- _Collected data entries_:
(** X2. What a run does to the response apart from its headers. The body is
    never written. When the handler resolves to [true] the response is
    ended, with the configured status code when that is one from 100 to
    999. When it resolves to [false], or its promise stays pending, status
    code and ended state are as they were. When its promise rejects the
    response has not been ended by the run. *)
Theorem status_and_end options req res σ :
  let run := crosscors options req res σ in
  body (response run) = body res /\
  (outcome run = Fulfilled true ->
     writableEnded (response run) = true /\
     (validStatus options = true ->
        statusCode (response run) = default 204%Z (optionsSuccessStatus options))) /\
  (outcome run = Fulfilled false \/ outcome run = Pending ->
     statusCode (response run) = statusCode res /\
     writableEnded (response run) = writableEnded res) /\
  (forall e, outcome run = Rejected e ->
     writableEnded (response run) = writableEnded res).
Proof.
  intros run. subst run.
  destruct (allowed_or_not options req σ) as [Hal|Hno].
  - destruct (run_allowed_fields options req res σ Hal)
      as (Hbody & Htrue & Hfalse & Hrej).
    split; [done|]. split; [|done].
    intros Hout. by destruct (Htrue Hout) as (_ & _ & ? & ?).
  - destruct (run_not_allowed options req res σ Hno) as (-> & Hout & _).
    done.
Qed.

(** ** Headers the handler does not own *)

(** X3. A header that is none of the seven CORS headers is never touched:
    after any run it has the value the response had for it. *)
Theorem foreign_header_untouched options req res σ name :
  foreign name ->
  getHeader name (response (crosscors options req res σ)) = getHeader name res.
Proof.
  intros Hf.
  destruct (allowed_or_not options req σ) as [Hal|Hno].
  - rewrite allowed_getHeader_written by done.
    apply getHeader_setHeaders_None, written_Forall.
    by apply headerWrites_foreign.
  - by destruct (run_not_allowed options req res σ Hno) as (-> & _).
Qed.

...

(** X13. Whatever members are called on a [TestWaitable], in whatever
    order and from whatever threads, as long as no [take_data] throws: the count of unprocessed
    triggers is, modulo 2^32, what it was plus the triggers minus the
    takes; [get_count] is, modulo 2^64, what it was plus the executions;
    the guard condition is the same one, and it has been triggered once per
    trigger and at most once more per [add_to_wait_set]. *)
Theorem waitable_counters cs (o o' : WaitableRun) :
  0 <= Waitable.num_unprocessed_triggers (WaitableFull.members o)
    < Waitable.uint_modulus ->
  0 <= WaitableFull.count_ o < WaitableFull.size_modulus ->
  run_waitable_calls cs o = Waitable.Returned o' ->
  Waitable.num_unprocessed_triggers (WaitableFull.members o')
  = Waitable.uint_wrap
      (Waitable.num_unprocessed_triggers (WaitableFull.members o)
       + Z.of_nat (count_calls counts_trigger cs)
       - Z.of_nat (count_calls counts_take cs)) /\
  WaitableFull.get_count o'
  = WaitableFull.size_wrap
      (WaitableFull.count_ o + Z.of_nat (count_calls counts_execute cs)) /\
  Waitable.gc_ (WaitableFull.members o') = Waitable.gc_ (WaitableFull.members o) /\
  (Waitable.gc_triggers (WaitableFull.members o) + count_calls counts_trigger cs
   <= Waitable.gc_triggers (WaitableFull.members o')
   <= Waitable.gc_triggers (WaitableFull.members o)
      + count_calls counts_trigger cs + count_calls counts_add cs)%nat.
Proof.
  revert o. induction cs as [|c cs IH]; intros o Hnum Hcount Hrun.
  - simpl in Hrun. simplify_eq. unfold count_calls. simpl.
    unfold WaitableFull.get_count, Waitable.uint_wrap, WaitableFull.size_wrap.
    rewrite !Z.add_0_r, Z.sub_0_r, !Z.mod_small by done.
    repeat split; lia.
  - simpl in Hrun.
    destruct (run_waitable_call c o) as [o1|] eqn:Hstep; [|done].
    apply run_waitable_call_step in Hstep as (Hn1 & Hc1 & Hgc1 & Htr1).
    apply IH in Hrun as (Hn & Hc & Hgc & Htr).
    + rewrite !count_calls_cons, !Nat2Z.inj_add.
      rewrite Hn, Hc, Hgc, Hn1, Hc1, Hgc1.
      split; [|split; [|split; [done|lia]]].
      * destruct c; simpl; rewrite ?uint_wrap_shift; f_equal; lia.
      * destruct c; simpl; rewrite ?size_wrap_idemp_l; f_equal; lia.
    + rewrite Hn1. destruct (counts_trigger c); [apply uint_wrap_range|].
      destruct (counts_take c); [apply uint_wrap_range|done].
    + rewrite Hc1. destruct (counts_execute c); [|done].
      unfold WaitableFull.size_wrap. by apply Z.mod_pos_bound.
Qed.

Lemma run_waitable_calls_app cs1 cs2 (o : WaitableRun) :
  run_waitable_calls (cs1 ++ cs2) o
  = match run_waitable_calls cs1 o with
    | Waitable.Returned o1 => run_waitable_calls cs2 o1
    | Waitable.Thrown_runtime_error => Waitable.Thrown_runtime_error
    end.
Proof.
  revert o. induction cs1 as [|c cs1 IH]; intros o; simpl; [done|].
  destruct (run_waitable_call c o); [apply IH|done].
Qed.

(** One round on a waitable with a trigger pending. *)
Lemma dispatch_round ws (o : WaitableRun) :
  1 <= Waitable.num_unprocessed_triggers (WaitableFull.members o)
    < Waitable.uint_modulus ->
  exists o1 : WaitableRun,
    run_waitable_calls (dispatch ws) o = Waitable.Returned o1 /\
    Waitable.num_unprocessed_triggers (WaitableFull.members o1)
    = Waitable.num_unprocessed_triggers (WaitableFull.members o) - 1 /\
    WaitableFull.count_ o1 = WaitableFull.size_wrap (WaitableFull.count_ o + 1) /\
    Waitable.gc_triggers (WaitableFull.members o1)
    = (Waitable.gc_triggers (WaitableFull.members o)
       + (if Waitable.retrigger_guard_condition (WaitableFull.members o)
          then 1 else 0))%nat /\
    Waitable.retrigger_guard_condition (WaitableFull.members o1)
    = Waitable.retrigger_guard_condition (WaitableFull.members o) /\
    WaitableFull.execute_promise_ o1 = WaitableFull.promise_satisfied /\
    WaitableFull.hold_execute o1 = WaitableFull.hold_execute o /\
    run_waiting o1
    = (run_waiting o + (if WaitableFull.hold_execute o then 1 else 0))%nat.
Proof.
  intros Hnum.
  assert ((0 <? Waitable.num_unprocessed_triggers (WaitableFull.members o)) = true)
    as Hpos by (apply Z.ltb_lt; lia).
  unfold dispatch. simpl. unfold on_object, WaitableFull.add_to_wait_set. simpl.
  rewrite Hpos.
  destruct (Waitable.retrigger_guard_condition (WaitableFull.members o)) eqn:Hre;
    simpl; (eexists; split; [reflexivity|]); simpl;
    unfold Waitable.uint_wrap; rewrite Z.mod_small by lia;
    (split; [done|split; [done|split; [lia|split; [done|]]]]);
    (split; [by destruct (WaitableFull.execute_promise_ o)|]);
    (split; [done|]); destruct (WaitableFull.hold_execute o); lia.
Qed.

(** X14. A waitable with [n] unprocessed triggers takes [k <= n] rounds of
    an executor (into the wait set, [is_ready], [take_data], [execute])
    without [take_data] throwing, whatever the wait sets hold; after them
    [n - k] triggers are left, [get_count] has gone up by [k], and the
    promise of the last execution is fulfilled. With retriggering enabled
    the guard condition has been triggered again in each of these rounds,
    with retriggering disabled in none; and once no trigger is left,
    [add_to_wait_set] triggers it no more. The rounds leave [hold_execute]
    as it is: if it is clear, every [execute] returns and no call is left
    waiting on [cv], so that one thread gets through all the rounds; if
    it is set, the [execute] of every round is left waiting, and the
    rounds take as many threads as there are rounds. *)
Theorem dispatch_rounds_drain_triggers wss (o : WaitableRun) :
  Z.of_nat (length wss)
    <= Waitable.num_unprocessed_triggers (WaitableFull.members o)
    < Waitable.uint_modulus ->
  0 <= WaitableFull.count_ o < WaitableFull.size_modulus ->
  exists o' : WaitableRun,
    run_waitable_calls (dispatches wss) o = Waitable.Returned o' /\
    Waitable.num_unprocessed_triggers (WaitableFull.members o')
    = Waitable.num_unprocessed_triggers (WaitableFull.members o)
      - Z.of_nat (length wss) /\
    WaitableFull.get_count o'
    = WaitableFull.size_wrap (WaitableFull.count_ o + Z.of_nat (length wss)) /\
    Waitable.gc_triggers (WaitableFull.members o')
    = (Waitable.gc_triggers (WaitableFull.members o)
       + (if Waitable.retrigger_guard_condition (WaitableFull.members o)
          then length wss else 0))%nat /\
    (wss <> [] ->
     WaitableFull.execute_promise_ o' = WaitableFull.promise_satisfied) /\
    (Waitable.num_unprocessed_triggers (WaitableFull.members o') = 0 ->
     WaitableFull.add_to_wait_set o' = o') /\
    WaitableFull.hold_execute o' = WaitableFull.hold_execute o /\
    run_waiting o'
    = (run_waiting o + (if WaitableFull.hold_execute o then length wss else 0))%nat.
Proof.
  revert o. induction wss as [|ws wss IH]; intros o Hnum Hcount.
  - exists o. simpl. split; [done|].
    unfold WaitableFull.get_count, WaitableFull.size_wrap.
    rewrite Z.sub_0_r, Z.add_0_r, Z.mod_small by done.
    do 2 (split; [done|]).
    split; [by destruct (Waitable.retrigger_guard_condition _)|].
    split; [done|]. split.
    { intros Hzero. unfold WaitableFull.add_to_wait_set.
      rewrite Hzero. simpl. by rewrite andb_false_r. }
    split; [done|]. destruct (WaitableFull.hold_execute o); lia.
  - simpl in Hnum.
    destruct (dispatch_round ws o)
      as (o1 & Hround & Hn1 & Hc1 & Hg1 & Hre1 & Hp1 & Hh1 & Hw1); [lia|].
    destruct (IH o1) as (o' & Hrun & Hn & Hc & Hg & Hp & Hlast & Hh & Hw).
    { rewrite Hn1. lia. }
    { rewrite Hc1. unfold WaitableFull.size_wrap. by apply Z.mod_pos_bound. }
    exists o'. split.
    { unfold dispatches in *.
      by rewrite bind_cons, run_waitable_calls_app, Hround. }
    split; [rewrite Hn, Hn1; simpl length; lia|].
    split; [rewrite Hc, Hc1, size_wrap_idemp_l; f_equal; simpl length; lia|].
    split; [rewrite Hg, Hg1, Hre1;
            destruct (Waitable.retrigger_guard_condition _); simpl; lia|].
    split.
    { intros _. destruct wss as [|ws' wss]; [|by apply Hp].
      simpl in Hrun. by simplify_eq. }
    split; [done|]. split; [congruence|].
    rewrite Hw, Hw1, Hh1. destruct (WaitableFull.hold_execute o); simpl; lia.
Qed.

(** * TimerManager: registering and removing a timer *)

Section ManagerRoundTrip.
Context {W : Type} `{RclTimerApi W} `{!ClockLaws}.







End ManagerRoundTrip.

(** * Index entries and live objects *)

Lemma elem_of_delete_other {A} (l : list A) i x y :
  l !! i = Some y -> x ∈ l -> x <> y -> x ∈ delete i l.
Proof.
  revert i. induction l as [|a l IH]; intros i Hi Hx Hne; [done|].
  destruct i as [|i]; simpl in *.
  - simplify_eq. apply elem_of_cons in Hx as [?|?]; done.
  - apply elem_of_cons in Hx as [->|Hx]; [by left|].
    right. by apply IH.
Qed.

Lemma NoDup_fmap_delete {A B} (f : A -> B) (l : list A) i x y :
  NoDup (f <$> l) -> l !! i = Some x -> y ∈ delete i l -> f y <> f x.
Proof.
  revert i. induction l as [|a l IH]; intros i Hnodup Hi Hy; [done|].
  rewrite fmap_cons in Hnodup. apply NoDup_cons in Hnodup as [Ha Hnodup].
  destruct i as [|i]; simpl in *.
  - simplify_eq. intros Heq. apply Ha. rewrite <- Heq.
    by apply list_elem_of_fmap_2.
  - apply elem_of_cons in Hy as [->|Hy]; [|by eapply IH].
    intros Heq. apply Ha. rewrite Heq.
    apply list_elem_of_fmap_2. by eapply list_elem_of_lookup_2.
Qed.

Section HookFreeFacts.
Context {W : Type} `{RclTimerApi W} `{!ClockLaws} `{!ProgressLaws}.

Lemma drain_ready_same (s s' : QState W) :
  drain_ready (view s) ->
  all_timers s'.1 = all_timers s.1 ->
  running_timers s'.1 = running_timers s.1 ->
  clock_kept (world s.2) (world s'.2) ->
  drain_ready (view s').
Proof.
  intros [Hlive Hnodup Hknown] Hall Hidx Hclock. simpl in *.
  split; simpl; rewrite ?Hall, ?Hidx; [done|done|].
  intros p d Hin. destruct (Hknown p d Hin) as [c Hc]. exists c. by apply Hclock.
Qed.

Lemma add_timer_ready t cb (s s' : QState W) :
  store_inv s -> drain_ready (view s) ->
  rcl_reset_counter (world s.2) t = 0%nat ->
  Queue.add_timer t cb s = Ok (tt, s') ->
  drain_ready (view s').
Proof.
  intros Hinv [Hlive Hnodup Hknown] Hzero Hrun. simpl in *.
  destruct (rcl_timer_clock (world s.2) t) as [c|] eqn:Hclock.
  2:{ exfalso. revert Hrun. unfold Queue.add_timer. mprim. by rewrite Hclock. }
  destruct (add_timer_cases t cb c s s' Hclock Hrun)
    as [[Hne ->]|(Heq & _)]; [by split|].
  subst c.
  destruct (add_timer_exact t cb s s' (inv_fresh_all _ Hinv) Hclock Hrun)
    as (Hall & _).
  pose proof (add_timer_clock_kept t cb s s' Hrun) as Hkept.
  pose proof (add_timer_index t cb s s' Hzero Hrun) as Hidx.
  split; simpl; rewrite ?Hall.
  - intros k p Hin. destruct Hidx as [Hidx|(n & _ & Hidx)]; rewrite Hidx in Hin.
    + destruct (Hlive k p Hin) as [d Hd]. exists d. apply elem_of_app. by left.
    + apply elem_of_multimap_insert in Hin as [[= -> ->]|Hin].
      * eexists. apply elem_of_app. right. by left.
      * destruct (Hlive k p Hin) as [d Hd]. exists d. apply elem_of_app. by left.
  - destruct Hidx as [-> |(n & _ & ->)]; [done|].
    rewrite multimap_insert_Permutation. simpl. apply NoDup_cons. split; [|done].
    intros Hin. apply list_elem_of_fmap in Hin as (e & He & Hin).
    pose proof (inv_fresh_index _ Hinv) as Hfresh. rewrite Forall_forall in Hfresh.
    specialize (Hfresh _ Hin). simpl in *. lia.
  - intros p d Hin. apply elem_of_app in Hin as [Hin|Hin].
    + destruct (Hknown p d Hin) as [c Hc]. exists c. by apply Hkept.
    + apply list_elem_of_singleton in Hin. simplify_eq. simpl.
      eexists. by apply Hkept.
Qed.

- _TASK DESCRIPTION_:
The number of lines in the records that include "eexists" is what is needed, with no other words.

- _YOUR RESPONSE_:
3